14 April 2020

Byte Me

Back up your files!

So many stories are no longer accessible.
I’ve been hearing this since the advent of personal computers, and I’ve always tried to adhere to what is, on the surface, good advice.

I no longer have the cassette tapes from my first computer—a Radio Shack TRS-80—but I have a collection of 5.25” floppy disks, 3.5” diskettes, Zip drives, and CDs containing word-processing files created with WordStar and various iterations of Microsoft Word on a variety of PCs and Macintoshes. Except for the CDs, I no longer have any working computers that can read the disks, and the self-extracting archives I created to store large documents and then copied over each time I’ve upgraded to a new computer no longer self-extract. So, even though I have backed up much of what I’ve written, I can’t access the work from the first few, post-personal computer, decades of my writing career.

More than four decades of writing.
On the other hand, almost everything I’ve archived on paper in my six files cabinets is still readable. The few exceptions are contracts I copied using my fax machine before I had regular access to a photocopier or my own copiers and scanners. (Faxes and copies created using thermal fax machines slowly darken over time.)


How we submitted electronic ms.
Back in the day—sometime after the advent of personal computers with word processing programs and before the use of email for manuscript submission—several of the publications for which I wrote liked to receive electronic files on diskettes. So, I prepared a label with my (no longer valid) contact information as well as information about the disk and what was on it. I’m unsure why the disk pictured was returned to me, but apparently I submitted a story titled “I Hired a Private Eye,” which I saved in Rich Text Format as a file named PrivateEye.rtf on an IBM-formatted diskette.


I’ve written before about my typewriters—“Three Typewriters and a Desk”—but I’ve never written about my computers. Alas, they have mostly just been tools to which I have no inherent emotional attachment.

My "computer museum."
My first personal computer was a TRS-80 connected to a small black-and-white television I used as a monitor and to a cassette tape player I used to back up files. I was never able to use it to write, and my most significant accomplishment was learning enough BASIC to create a short, text-based choose-your-own-adventure type game.

My next computer was an IBM PC, provided by a client who subcontracted consulting work to me, and since then I’ve worked my way through several brands of PCs before transitioning to Macintoshes and working my way through several generations of Macs.

I still use both PCs and Macintoshes on a regular basis, but the Mac has become my computer of choice, and I no longer own a functioning PC. Temple calls the collection of dead PCs in the garage my “computer museum.”


So, backing up your files is still valid advice—especially backing up unsold work and unfinished works-in-progress—but think ahead. How will you access those files next year or next decade when the software used to create the files no long exists and the media they are stored on is no longer accessible?

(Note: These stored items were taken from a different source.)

Lemma apply_child_ok s ct entry : between s → entry_ready entry → snapshots_for entry → same_for entry.2 s0 s →
  ok (apply_child set_order anc snapshots noops can bs ct entry) s (λ ct' s', between s' ∧ outcome (bool_decide (entry.1.1 ∈ noops)) s' entry ∧
    (∀ rid', rid' ≠ entry.2 → same_for rid' s s') ∧
    resampled ct' = resampled ct ++ if bool_decide (entry.1.1 ∈ noops) then [] else [entry.2]).
Proof.
  intros Hb Hready Hsn [Hsame Hstab]. destruct entry as [[i toks] rid]. cbn [fst snd] in *. unfold apply_child, outcome.
  destruct Hready as (r & a & Hr & Hid & Ha & Hreset & Hfit & Hsh). rewrite Hr in Hsame.
  destruct (bool_decide (i ∈ noops)) eqn:Hno.
  { apply ok_ret. split_and!; [done| |done|by rewrite app_nil_r]. intros r1 a1 Hr1 _. by rewrite <-Hr1, Hr. }
  apply bool_decide_eq_false in Hno. rewrite Ha. cbn [or_raise]. apply ok_bind, ok_ret, ok_bind, ok_gets.
  rewrite Hsame. cbn [or_raise]. apply ok_bind, ok_ret. cbv zeta.
  change (if num_prompt_tokens (sr_req r) + len toks - 1 <=? 0 then 0 else (num_prompt_tokens (sr_req r) + len toks - 1) / bs)
    with (alias_blocks r toks bs). set (k := alias_blocks r toks bs) in *.
  apply ok_bind. eapply ok_mono; [by apply (alias_step_ok s i toks rid r a)|].
  intros aliased s1 (Hb1 & Hreq1 & Ho1 & Hal). apply ok_bind.
  set (c := if bool_decide (aliased = Some true) then k * bs else 0).
  apply (ok_mono _ _ (λ _ s2, between s2 ∧ requests s2 = requests s ∧
    (∀ rid', rid' ≠ rid → tables rid' (kv_of s2) = tables rid' (kv_of s)) ∧
    (c = k * bs ∧ shares a k (tables rid (kv_of s2)) ∨
     c = 0 ∧ shares_nothing a k ∧ tables rid (kv_of s2) = replicate (length (cs_mgrs (coordinator kv0))) []))).
  { unfold c. destruct (bool_decide (aliased = Some true)).
    - destruct Hal as (arid & Hsrc & Hk0 & Hl & Ht). rewrite (proj2 (Z.eqb_neq _ _)) by nia.
      apply ok_ret. split_and!; try done. left. split; [done|]. by exists arid.
    - cbn [Z.eqb]. eapply ok_mono; [by apply (free_step_ok s1 rid r)|].
      intros _ s2 (Hb2 & Hreq2 & Ho2 & Ht2). split_and!; [done|by rewrite Hreq2| |by right].
      intros rid' Hne. by rewrite Ho2, Ho1. }
  intros _ s2 (Hb2 & Hreq2 & Ho2 & Hc). clearbody c. apply ok_bind.
  eapply ok_mono; [by apply (enc_step_ok s2 r)|]. intros _ s3 (Hb3 & Hreq3 & Hkv3).
  apply ok_bind, ok_modify, ok_bind.
  destruct (reset_request_ok toks c r Hreset) as (r' & Hres & Hr'). eapply ok_eq; [unfold of_res; by rewrite Hres|].
  apply ok_bind, ok_modify, ok_ret. set (s4 := set_requests _ _).
  assert (requests s4 = <[rid := r']> (requests s)) as Hreq4 by (unfold s4; cbn; by rewrite Hreq3, Hreq2).
  assert (kv_of s4 = kv_of s2) as Hkv4 by (unfold s4; cbn; done).
  split_and!.
  - destruct Hb3 as [Hsd ? ? ? ?]. by constructor.
  - intros r1 a1 Hr1 Ha1. rewrite Hr in Hr1. injection Hr1 as <-. injection Ha1 as <-.
    exists r', c. rewrite Hreq4, lookup_insert_eq. split; [done|]. split; [done|]. split.
    { apply (alias_blocks_lt toks c r r' Hreset Hr'). destruct Hc as [[-> _]|[-> _]]; [by left|by right]. }
    fold k. rewrite Hkv4.
    destruct Hc as [(-> & arid & -> & Hk0 & Hl & Ht)|(-> & Hno' & Ht)]; [by rewrite decide_True|].
    destruct (source a) as [arid|] eqn:Hsrc; [|done]. rewrite decide_False by (by apply Hno'). done.
  - intros rid' Hne. split; [by rewrite Hreq4, lookup_insert_ne|]. by rewrite Hkv4, Ho2.
  - done.
Qed.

I certainly wish I’d planned ahead.

“Sleepy River” appears in the May/June 2020 issue of Alfred Hitchcock’s Mystery Magazine, due out later this month.


  1. I'm in the same boat as you, Michael. Things backed up on mediums I can no longer access or in programs (like XyWrite) that no longer exist. The problem is the technology changes so quickly it's hard to keep up. Like that white and red Igloo computer on your shelf. There's just no back up for those lost beers ;-) .

  2. I print out hard copies of just about everything. Other than that...
    Hey, all technology vanishes. There's not a lot of wax tablets or scrolls left from the Roman empire, either.

  3. Paper copies are forever but I am sure I am not the only writer who has had to retype an entire manuscript into a new computer system.
    Congratulations on your newest AHMM story.

  4. My first computer was also a TRS-80, and I too wrote some of those adventure games in Basic (!). Like you, I then moved to PCs--several of them, as a lifelong IBM employee--but now just about everything we own, computerwise, has an apple on it. iMac desktop, MacBook Air laptop, iPhone, iPads, Apple TV, etc. I love 'em. And most of my backups are offsite via Carbonite.

    Good memories here, Michael, and good advice too. Great column!

  5. Been trying to post. Blog won't let me.

    I suspect this Curt Lennix just hacked our blog.

  6. Ok, it went through. I just wanted to compliment Michael on a good posting.

  7. You aren't the only one, Michael. It's a major headache for government and business. It was the chief concern of the Sarbanes-Oxley Act (aka SarbOx aka SOX) and the target of companies (and local governments) that didn't wish to comply. It one of the reasons PDFs rose to prominence.

    I also have a computer museum dating from… let's not get personal. I used one of the external SCSI drives to resurrect a weird cartridge drive a colleague had in her dead PC.

    These days I maintain 8 2-terabyte drives for backup and a NAS– network attached storage. As you might detect, I'm paranoid. Where's my backup?